From tiny cells to large drifting animals, plankton organisms shape oceanic ecosystems and biogeochemical fluxes. Their interactions and behaviors determine how much carbon dioxide is fixed - and how much is transferred into the food web or exported into the deep sea. We use a suite of observational methods in the field, including bottle and net sampling (Fig. 1) as well as in situ optical and acoustic systems. With these, we determine how planktonic organisms are distributed in the ocean in relation to environmental drivers, e.g. low-oxygen eddies. Using data on abundance and vertical migration as well as species-specific metabolic rates under in situ conditions, we estimate their impact on elemental cycling in the water column, both in the sunlit surface and in the twilight and dark zones. Some pelagic organisms migrate vertically over hundreds of meters every morning and evening and contribute substantially to carbon transport. In some regions, however, they need to endure extremely low oxygen concentrations, which significantly reduces their activity (Fig. 2). This research area is led by Dr. Helena Hauss (who is also pictured in the Dark Ocean Research Topic photo).
 

Other studies in this area are on the diversity and interactions of surface ocean microbes – including algae and their predators as well as other entities, such predators and their symbionts and viruses.
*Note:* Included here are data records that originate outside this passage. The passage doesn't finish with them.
(** The month and day of day [n] (from 0) of a year. *)
Definition month_day (leapyear : bool) (n : Z) : Z * Z :=
  let month := Z.shiftr (n + 50) 5 in
  let preceding :=
    DAYS_BEFORE_MONTH month + (if (2 <? month) && leapyear then 1 else 0) in
  if n <? preceding then
    let month := month - 1 in
    let preceding :=
      preceding
      - (DAYS_IN_MONTH month + (if (month =? 2) && leapyear then 1 else 0)) in
    (month, n - preceding + 1)
  else (month, n - preceding + 1).

Definition ord2ymd (ordinal : Z) : Z * Z * Z :=
  let n := ordinal - 1 in
  let n400 := n / 146097 in
  let n := n mod 146097 in
  let n100 := n / 36524 in
  let n := n mod 36524 in
  let n4 := n / 1461 in
  let n := n mod 1461 in
  let n1 := n / 365 in
  let n := n mod 365 in
  let year := n400 * 400 + 1 + n100 * 100 + n4 * 4 + n1 in
  if (n1 =? 4) || (n100 =? 4) then (year - 1, 12, 31)
  else
    let leapyear := (n1 =? 3) && (negb (n4 =? 24) || (n100 =? 3)) in
    let '(month, day) := month_day leapyear n in
    (year, month, day).

(** The date of a day count from 1970-01-01, which has ordinal 719163. *)
Definition civil_from_days (days : Z) : Z * Z * Z :=
  ord2ymd (days + 719163).

(** 64-bit Linux: a timestamp outside [time_t] is an [OverflowError], a
    year outside C's [int] an [OSError] from [gmtime], a year outside
    [MINYEAR..MAXYEAR] a [ValueError]. *)
Definition utcfromtimestamp (t : Z) : result datetime :=
  if (t <? - 2 ^ 63) || (2 ^ 63 <=? t) then Raise OverflowError
  else
    let '(y, m, d) := civil_from_days (t / 86400) in
    let r := t mod 86400 in
    if (y - 1900 <? - 2 ^ 31) || (2 ^ 31 <=? y - 1900) then Raise OSError
    else if (y <? 1) || (9999 <? y) then Raise ValueError
    else Ok (mkDatetime y m d (r / 3600) (r mod 3600 / 60) (r mod 60)).

Definition digit_char (n : Z) : ascii :=
  ascii_of_nat (48 + Z.to_nat (n mod 10)).

Definition pad2 (n : Z) : string :=
  String (digit_char (n / 10)) (String (digit_char n) EmptyString).

Definition pad4 (n : Z) : string :=
  String (digit_char (n / 1000)) (String (digit_char (n / 100))
    (pad2 n)).

(** [%Y] as glibc writes it: the year in decimal without padding, so
    that a year before 1000 has fewer than four digits. The year of a
    [datetime] is from 1 to 9999. *)
Definition year_string (y : Z) : string :=
  if y <? 10 then String (digit_char y) EmptyString
  else if y <? 100 then pad2 y
  else if y <? 1000 then String (digit_char (y / 100)) (pad2 y)
  else pad4 y.

(** [dt.strftime("%Y:%m:%d %H:%M:%S")]. *)
Definition strftime (dt : datetime) : string :=
  year_string (year dt) +:+ ":" +:+ pad2 (month dt) +:+ ":"
    +:+ pad2 (day dt) +:+ " " +:+ pad2 (hour dt) +:+ ":"
    +:+ pad2 (minute dt) +:+ ":" +:+ pad2 (second dt).

(** The calendar read the other way, for stating what the fields mean:
    the day count of a date, as [datetime.date.toordinal] computes it. *)
Definition is_leap (y : Z) : bool :=
  (y mod 4 =? 0) && (negb (y mod 100 =? 0) || (y mod 400 =? 0)).

Definition days_before_year (y : Z) : Z :=
  let y1 := y - 1 in 365 * y1 + y1 / 4 - y1 / 100 + y1 / 400.

Definition month_length (leap : bool) (m : Z) : Z :=
  if m =? 2 then (if leap then 29 else 28)
  else if (m =? 4) || (m =? 6) || (m =? 9) || (m =? 11) then 30
  else 31.

Definition days_in_month (y m : Z) : Z := month_length (is_leap y) m.

Definition months_before (leap : bool) (m : Z) : Z :=
  fold_right Z.add 0
    (map (month_length leap) (map Z.of_nat (seq 1 (Z.to_nat (m - 1))))).

Definition days_before_month (y m : Z) : Z := months_before (is_leap y) m.

Definition toordinal (y m d : Z) : Z :=
  days_before_year y + days_before_month y m + d.

(** Seconds since the epoch of a UTC date and time ([calendar.timegm]);
    1970-01-01 has ordinal 719163. *)
Definition timegm (dt : datetime) : Z :=
  (toordinal (year dt) (month dt) (day dt) - 719163) * 86400
    + hour dt * 3600 + minute dt * 60 + second dt.

Definition valid (dt : datetime) : Prop :=
  1 <= year dt <= 9999 /\ 1 <= month dt <= 12
  /\ 1 <= day dt <= days_in_month (year dt) (month dt)
  /\ 0 <= hour dt < 24 /\ 0 <= minute dt < 60 /\ 0 <= second dt < 60.

(** Day [n] of a year falls in a month of the calendar, on the day that
    has [n] days of the year before it. [all_from] runs such a check over
    [z .. z+n-1]. *)
Definition month_day_check (leap : bool) (n : Z) : bool :=
  let '(m, d) := month_day leap n in
  (1 <=? m) && (m <=? 12) && (1 <=? d) && (d <=? month_length leap m)
  && (months_before leap m + d =? n + 1).

Fixpoint all_from (n : nat) (z : Z) (p : Z -> bool) : bool :=
  match n with
  | O => true
  | S k => if p z then all_from k (z + 1) p else false
  end.

(** Reading [YYYY:MM:DD HH:MM:SS] back. *)
Definition read_digit (s : string) : option (Z * string) :=
  match s with
  | String c rest =>
      let n := nat_of_ascii c in
      if ((48 <=? n) && (n <=? 57))%nat then Some (Z.of_nat (n - 48), rest)
      else None
  | EmptyString => None
  end.

Definition read2 (s : string) : option (Z * string) :=
  match read_digit s with
  | Some (a, s1) =>
      match read_digit s1 with
      | Some (b, s2) => Some (10 * a + b, s2)
      | None => None
      end
  | None => None
  end.

Definition expect (c : ascii) (s : string) : option string :=
  match s with
  | String a rest => if Ascii.eqb a c then Some rest else None
  | EmptyString => None
  end.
This area  is led by Alexandra Worden with participation from several team members, including Camille Poirier (now at Oxford), Susanne Wilken (now a Professor in Amsterdam), Kristin Bergauer (now a group lead at GEOMAR) and on the analysis side David Needham (now a Junior Professor at University of Kiel).  We use multiple approaches, including Stable Isotope Probing (SIP) and at sea single-eukaryote cell sorting to tease apart interactions between protists and other biological entities in the sea. For more information please visit wordenlab.org. Sorting is followed by DNA sequencing and, from there, characterization of genomes, protein functions and transcriptional activities in the field (Fig. 3). IN Collaboration with the Alm lab at MIT we are developing additional approaches as well.Some of our work in this area can be seen at Needham et al. PNAS 2019, Needham et al Proceedings of the Royal Academy B. Understanding interactions is important for then being able to predict the fate of fixed carbon – does it end up being exported into the deep sea, or is it respired while still in the surface ocean?
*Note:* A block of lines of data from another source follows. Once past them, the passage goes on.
(** * TypeJSON TitleCraft: a shallow embedding of [typejson_titlecraft/core.py]

    Python [str] values are sequences of Unicode code points; they are
    modelled as [pystr := list Z], so that [len] is [length] and
    [str.strip] works on code points as Python does.  Source literals are
    written as UTF-8 Rocq strings and decoded by [u]. *)

From Stdlib Require Import ZArith List String Ascii Bool Lia QArith.
Import ListNotations.
Open Scope Z_scope.

(** ** Python strings *)

Definition pystr := list Z.

(** UTF-8 decoding of a byte list (only well-formed input is ever decoded:
    the literals of the source). *)
Fixpoint utf8_decode (bs : list Z) : pystr :=
  match bs with
  | [] => []
  | b1 :: rest =>
      if b1 <? 128 then b1 :: utf8_decode rest
      else if b1 <? 224 then
        match rest with
        | b2 :: r => ((b1 - 192) * 64 + (b2 - 128)) :: utf8_decode r
        | [] => []
        end
      else if b1 <? 240 then
        match rest with
        | b2 :: b3 :: r =>
            ((b1 - 224) * 4096 + (b2 - 128) * 64 + (b3 - 128)) :: utf8_decode r
        | _ => []
        end
      else
        match rest with
        | b2 :: b3 :: b4 :: r =>
            ((b1 - 240) * 262144 + (b2 - 128) * 4096 + (b3 - 128) * 64
             + (b4 - 128)) :: utf8_decode r
        | _ => []
        end
  end.

(** A source literal, as the code points Python sees. *)
Definition u (s : string) : pystr :=
  utf8_decode (map (fun a => Z.of_nat (nat_of_ascii a)) (list_ascii_of_string s)).

Definition nl : pystr := [10].        (* newline *)
Definition dquote : pystr := [34].    (* double quote *)
Definition squote : pystr := [39].    (* single quote *)

Definition pystr_eqb (a b : pystr) : bool :=
  if list_eq_dec Z.eq_dec a b then true else false.

Definition py_in (x : pystr) (xs : list pystr) : bool :=
  existsb (pystr_eqb x) xs.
Dr. David Needham, a Helmholtz Young Investigator Group in OEB, is exploring the specificity and prevalence of microbe-to-microbe interactions through high-throughput approaches. Such approaches include efforts to use "single-cell" resolved data to quantify and identify physical interactions (e.g., symbioses, infection) among microbes, as well as experiments to understand microbiological responses to changing environmental conditions. This research, embedded in diverse time-series contexts, will advance an understanding of how marine microbe-to-microbe interactions change over space and time as well as the biological and ecological mechanisms involved, with implications to ecosystem productivity and carbon export. Publications on population and single cell methods using flow cytometric sorting have been developed exclusively in in Alex's lab have whereas David's lab is pursuing other high throughput methods that long term will likely be more cost and time effective than cytometry.